# What to work on
Nothing but the line containing "C → Checker)" and the lines after it in the entries below should appear, each repeated exactly.

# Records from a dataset
(* ===== verification/SQLBackend.v ===== *)
(** * The SQL checker and the checker factory: internal/checks/{sql,factory}.go

    A query is answered by rows of driver values, which are normalised to what
    jq understands; the check passes when every query runs and every
    [result_jq] gives true. *)

From S2P Require Import Prelude GoStrings NetIP Net Config Model Defaults Validate LocalAddr.
From S2P Require Import Checkers Backends.
From Stdlib Require Import Ascii SpecFloat.

Module SQLBackend.

(** Driver values by their dynamic type; a [float32] by its value as a
    [float64], and what the JSON round trip makes of any other type. *)
Inductive jvalue :=
| JNull
| JInt (z : Z)
| JFloat (f : float64)
| JString (s : string)
| JBool (b : bool)
| JOther (text : string).

Inductive SQLValue :=
| VNil
| VBytes (s : string)
| VString (s : string)
| VInt64 (z : Z)
| VInt32 (z : Z)
| VInt (z : Z)
| VFloat32 (f : float64)
| VFloat64 (f : float64)
| VBool (b : bool)
| VTime (t : Z)
| VOther (roundTrip : jvalue).

(** [strconv.ParseInt(s, 10, 0)] on a 64-bit machine. *)
Definition ParseInt (s : string) : option Z :=
  let '(neg, digits) :=
    match s with
    | String "-" s' => (true, s')
    | String "+" s' => (false, s')
    | _ => (false, s)
    end in
  match ParseUint digits 64 with
  | Some n =>
      if neg then if decide (n ≤ 2 ^ 63) then Some (- n) else None
      else if decide (n < 2 ^ 63) then Some n else None
  | None => None
  end.

Definition numericTypes : list string :=
  ["TINYINT"; "SMALLINT"; "MEDIUMINT"; "INT"; "INTEGER"; "BIGINT"; "DECIMAL"; "NUMERIC"; "FLOAT"; "DOUBLE";
   "REAL"; "INT2"; "INT4"; "INT8"; "FLOAT4"; "FLOAT8"; "OID"; "YEAR"].

(** [isNumericSQLType]. *)
Definition isNumericSQLType (name : string) : bool :=
  mem (ToUpper (default name (CutPrefix name "UNSIGNED "))) numericTypes.

(** What [strconv.ParseFloat], [time.Time.Format], a query and gojq on rows
    return. *)
Abbreviation sqlRow := (gmap string jvalue).
Class SQLStd := {
  ParseFloat : string → option float64;
  formatTime : Z → string;
  jqRunRows : string → list sqlRow → jqOutput }.

Section SQL.
Context `{GoStd} `{CheckStd} `{SQLStd} (errText : error → string).

(** [normalizeSQLString] and [normalizeSQLValue]. *)
Definition normalizeSQLString (s : string) (numeric : bool) : jvalue :=
  if numeric then
    match ParseInt s with
    | Some i => JInt i
    | None => match ParseFloat s with Some f => JFloat f | None => JString s end
    end
  else JString s.

Definition normalizeSQLValue (v : SQLValue) (numeric : bool) : jvalue :=
  match v with
  | VNil => JNull
  | VBytes s | VString s => normalizeSQLString s numeric
  | VInt64 z | VInt32 z | VInt z => JInt z
  | VFloat32 f | VFloat64 f => JFloat f
  | VBool b => JBool b
  | VTime t => JString (formatTime t)
  | VOther j => j
  end.

(** What a query gives: the columns with their types, the rows as they are
    scanned, and the error the iteration ends with. *)
Record Rows := mkRows {
  Rows_Columns : result error (list string);
  Rows_Types : result error (list string);
  Rows_Scan : list (result error (list SQLValue));
  Rows_Err : goerror }.

Definition rowOf (cols : list string) (numeric : list bool) (raw : list SQLValue) : sqlRow :=
  foldl (λ row e, <[e.1.1 := normalizeSQLValue e.2 e.1.2]> row) ∅ (zip (zip cols numeric) raw).

(** [for rows.Next() && len(out) < maxRows]. *)
Fixpoint fetch (cols : list string) (numeric : list bool) (maxRows : Z)
    (rows : list (result error (list SQLValue))) (out : list sqlRow) : result error (list sqlRow) :=
  match rows with
  | [] => Ok out
  | r :: rows' =>
      if decide (len out < maxRows) then
        try raw <- r ;
        fetch cols numeric maxRows rows' (out ++ [rowOf cols numeric raw])
      else Ok out
  end.

(** [numeric]: one flag per column. *)
Definition numericOf (cols types : list string) : list bool :=
  resize (length cols) false (isNumericSQLType <$> types).

(** [runQuery]: the rows and the error, both set when the iteration failed. *)
Definition runQuery (query : result error Rows) (maxRows : Z) : list sqlRow * goerror :=
  match query with
  | Err e => ([], Some e)
  | Ok rows =>
      match Rows_Columns rows, Rows_Types rows with
      | Err e, _ | Ok _, Err e => ([], Some e)
      | Ok cols, Ok types =>
          match fetch cols (numericOf cols types) maxRows (Rows_Scan rows) [] with
          | Err e => ([], Some e)
          | Ok out => (out, Rows_Err rows)
          end
      end
  end.

(** [evalJQ]. *)
Definition evalJQ (q : string) (rows : list sqlRow) : goerror :=
  match jqRunRows q rows with
  | JQNone => Some (Errorf "result_jq produced no output" [])
  | JQError e => Some (Wrapf "result_jq: %w" [] e)
  | JQValue true _ => None
  | JQValue false v => Some (Errorf "result_jq is not true: %v" [v])
  end.

Record sqlQuery := mkSqlQuery { sq_name : string; sq_sql : string; sq_jq : option string }.

(** What the code sets of a driver's config. *)
Record Connector := mkConnector {
  Cn_Driver : string;
  Cn_Host : string;
  Cn_Port : Z;
  Cn_User : string;
  Cn_Password : string;
  Cn_Database : string;
  Cn_TLS : option TLSConfig }.

(** The pool of connections: one open at most, and idle ones kept or not. *)
Record DB := mkDB { DB_Connector : Connector; DB_MaxOpenConns : Z; DB_MaxIdleConns : Z }.

Record SQLChecker := mkSQLChecker {
  sq_cfg : SQLCheckConfig;
  sq_db : DB;
  sq_queries : list sqlQuery;
  sq_target : string }.

(** [sqlTLSConfig] and [sqlConnector]: the connector and the target. *)
Definition sqlTLSConfig (cfg : SQLCheckConfig) : result error (option TLSConfig) :=
  if SQL_TLS cfg then
    try roots <- loadCA None (SQL_TLSCACert cfg) ;
    Ok (Some (mkTLSConfig (SQL_TLSInsecure cfg) (orString (SQL_TLSServerName cfg) (SQL_Host cfg)) roots))
  else Ok None.

Definition sqlConnector (cfg : SQLCheckConfig) : result error (Connector * string) :=
  try tlsCfg <- sqlTLSConfig cfg ;
  let addr := JoinHostPort (SQL_Host cfg) (Itoa (SQL_Port cfg)) in
  let connector :=
    mkConnector (SQL_Driver cfg) (SQL_Host cfg) (SQL_Port cfg) (SQL_User cfg) (SQL_Password cfg)
      (SQL_Database cfg) tlsCfg in
  if decide (SQL_Driver cfg = SQLDriverMySQL) then
    match mysqlNewConnector cfg with
    | Some e => Err (Wrapf "mysql connector: %w" [] e)
    | None => Ok (connector, "mysql " +:+ addr)
    end
  else if decide (SQL_Driver cfg = SQLDriverPostgres) then
    match pgxParseConfig with
    | Some e => Err (Wrapf "postgres config: %w" [] e)
    | None => Ok (connector, "postgres " +:+ addr)
    end
  else Err (Errorf "unsupported sql driver %q" [SQL_Driver cfg]).

(** The loop of [newSQLChecker] over the queries. *)
Fixpoint compileQueries (i : nat) (l : list SQLQueryConfig) : result error (list sqlQuery) :=
  match l with
  | [] => Ok []
  | q :: l' =>
      let name := Query_EffectiveName q (Z.of_nat i) in
      if isSet (Query_ResultJQ q) && negb (jqParses (Query_ResultJQ q))
      then Err (Errorf "query %s: invalid result_jq: %w" [name])
      else
        try rest <- compileQueries (S i) l' ;
        Ok (mkSqlQuery name (Query_SQL q)
              (if isSet (Query_ResultJQ q) then Some (Query_ResultJQ q) else None) :: rest)
  end.

(** [newSQLChecker] and [NewSQLChecker]. *)
Definition newSQLChecker (cfg : SQLCheckConfig) (connector : Connector) : result error SQLChecker :=
  let queries := match elems (SQL_Queries cfg) with
                 | [] => [mkSQLQueryConfig EmptyString "SELECT 1" EmptyString]
                 | l => l
                 end in
  try qs <- compileQueries 0 queries ;
  Ok (mkSQLChecker cfg (mkDB connector 1 (if SQL_KeepAlive cfg then 1 else 0)) qs EmptyString).

Definition NewSQLChecker (cfg : SQLCheckConfig) : result error SQLChecker :=
  try ct <- sqlConnector cfg ;
  try c <- newSQLChecker cfg ct.1 ;
  Ok (mkSQLChecker (sq_cfg c) (sq_db c) (sq_queries c) ct.2).

Definition sqlMaxRowsDefault : Z := 100.

(** The loop of [Check]: [answer] is what a statement returns and how long it
    took.  [None] when every query passes. *)
Fixpoint sqlLoop (answer : string → result error Rows * Z) (target : string) (maxRows : Z)
    (l : list sqlQuery) (details : list SQLQueryDetails)
    : list SQLQueryDetails * option (error * string) :=
  match l with
  | [] => (details, None)
  | q :: l' =>
      let '(res, qDur) := answer (sq_sql q) in
      let '(rows, err) := runQuery res maxRows in
      let qd passed := mkSQLQueryDetails (sq_name q) (len rows) qDur passed in
      let fail e := (details ++ [qd false],
                     Some (e, target +:+ ": query " +:+ sq_name q +:+ ": " +:+ errText e)) in
      match err with
      | Some e => fail e
      | None =>
          match (match sq_jq q with Some jq => evalJQ jq rows | None => None end) with
          | Some e => fail e
          | None => sqlLoop answer target maxRows l' (details ++ [qd true])
          end
      end
  end.

(** [SQLChecker.Check]. *)
Definition SQL_Check (c : SQLChecker) (conn : DB → goerror) (answer : string → result error Rows * Z)
    (ctxErr : bool) (dur : Z) : Result :=
  let result details r :=
    match r with
    | Some (e, detail) => mkResult false detail dur (Some e) ctxErr (Some (DetailsSQL (mkSQLDetails details)))
    | None => mkResult true (sq_target c +:+ ": " +:+ Itoa (len (sq_queries c)) +:+ " queries ok") dur None false
                (Some (DetailsSQL (mkSQLDetails details)))
    end in
  match conn (sq_db c) with
  | Some e => result [] (Some (e, sq_target c +:+ ": connect: " +:+ errText e))
  | None =>
      let maxRows := if decide (SQL_MaxRows (sq_cfg c) ≤ 0) then sqlMaxRowsDefault else SQL_MaxRows (sq_cfg c) in
      let '(details, r) := sqlLoop answer (sq_target c) maxRows (sq_queries c) [] in
      result details r
  end.

(** ** The factory *)

(** A checker and its [Type]. *)
Inductive Checker :=
| CheckerHTTP (c : HTTPChecker)
| CheckerDNS (c : DNSCheckConfig)
| CheckerPing (c : PingCheckConfig)
| CheckerUDP (c : UDPCheckConfig)
| CheckerTCP (c : TCPCheckConfig)
| CheckerListen (c : ListenCheckConfig)
| CheckerSQL (c : SQLChecker)
| CheckerKafka (c : KafkaChecker)
| CheckerGRPC (c : GRPCChecker).

Definition Checker_Type (c : Checker) : string :=
  match c with
  | CheckerHTTP _ => "http" | CheckerDNS _ => "dns" | CheckerPing _ => "ping" | CheckerUDP _ => "udp"
  | CheckerTCP _ => "tcp" | CheckerListen _ => "listen" | CheckerSQL _ => "sql" | CheckerKafka _ => "kafka"
  | CheckerGRPC _ => "grpc"
  end.

(** A block that must be there, and its constructor. *)
Definition fromBlock {A C} (typ : string) (b : option A) (make : A → result error C) (wrap : C → Checker)
    : result error Checker :=
  match b with
  | None => Err (Errorf (typ +:+ " check config is nil") [])
  | Some x => match make x with Ok c => Ok (wrap c) | Err e => Err e end
  end.

(** [NewChecker]. *)
Definition NewChecker (cfg : CheckConfig) : result error Checker :=
  if decide (Check_Type cfg = CheckTypeHTTP) then fromBlock "http" (Check_HTTP cfg) NewHTTPChecker CheckerHTTP
  else if decide (Check_Type cfg = CheckTypeDNS) then
    fromBlock "dns" (Check_DNS cfg) (λ d, Ok (NewDNSChecker d)) CheckerDNS
  else if decide (Check_Type cfg = CheckTypePing) then fromBlock "ping" (Check_Ping cfg) Ok CheckerPing
  else if decide (Check_Type cfg = CheckTypeUDP) then fromBlock "udp" (Check_UDP cfg) Ok CheckerUDP
  else if decide (Check_Type cfg = CheckTypeTCP) then fromBlock "tcp" (Check_TCP cfg) Ok CheckerTCP
  else if decide (Check_Type cfg = CheckTypeListen) then
    fromBlock "listen" (Check_Listen cfg) (λ l, Ok (NewListenChecker l)) CheckerListen
  else if decide (Check_Type cfg = CheckTypeSQL) then fromBlock "sql" (Check_SQL cfg) NewSQLChecker CheckerSQL
  else if decide (Check_Type cfg = CheckTypeKafka) then
    fromBlock "kafka" (Check_Kafka cfg) NewKafkaChecker CheckerKafka
  else if decide (Check_Type cfg = CheckTypeGRPC) then
    fromBlock "grpc" (Check_GRPC cfg) NewGRPCChecker CheckerGRPC
  else Err (Errorf "unsupported check type %q" [Check_Type cfg]).

End SQL.
End SQLBackend.
Export SQLBackend.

# Exercise response
Definition fromBlock {A C} (typ : string) (b : option A) (make : A → result error C) (wrap : C → Checker)
    : result error Checker :=
  match b with
  | None => Err (Errorf (typ +:+ " check config is nil") [])
  | Some x => match make x with Ok c => Ok (wrap c) | Err e => Err e end
  end.

(** [NewChecker]. *)
Definition NewChecker (cfg : CheckConfig) : result error Checker :=
  if decide (Check_Type cfg = CheckTypeHTTP) then fromBlock "http" (Check_HTTP cfg) NewHTTPChecker CheckerHTTP
  else if decide (Check_Type cfg = CheckTypeDNS) then
    fromBlock "dns" (Check_DNS cfg) (λ d, Ok (NewDNSChecker d)) CheckerDNS
  else if decide (Check_Type cfg = CheckTypePing) then fromBlock "ping" (Check_Ping cfg) Ok CheckerPing
  else if decide (Check_Type cfg = CheckTypeUDP) then fromBlock "udp" (Check_UDP cfg) Ok CheckerUDP
  else if decide (Check_Type cfg = CheckTypeTCP) then fromBlock "tcp" (Check_TCP cfg) Ok CheckerTCP
  else if decide (Check_Type cfg = CheckTypeListen) then
    fromBlock "listen" (Check_Listen cfg) (λ l, Ok (NewListenChecker l)) CheckerListen
  else if decide (Check_Type cfg = CheckTypeSQL) then fromBlock "sql" (Check_SQL cfg) NewSQLChecker CheckerSQL
  else if decide (Check_Type cfg = CheckTypeKafka) then
    fromBlock "kafka" (Check_Kafka cfg) NewKafkaChecker CheckerKafka
  else if decide (Check_Type cfg = CheckTypeGRPC) then
    fromBlock "grpc" (Check_GRPC cfg) NewGRPCChecker CheckerGRPC
  else Err (Errorf "unsupported check type %q" [Check_Type cfg]).

End SQL.
End SQLBackend.
Export SQLBackend.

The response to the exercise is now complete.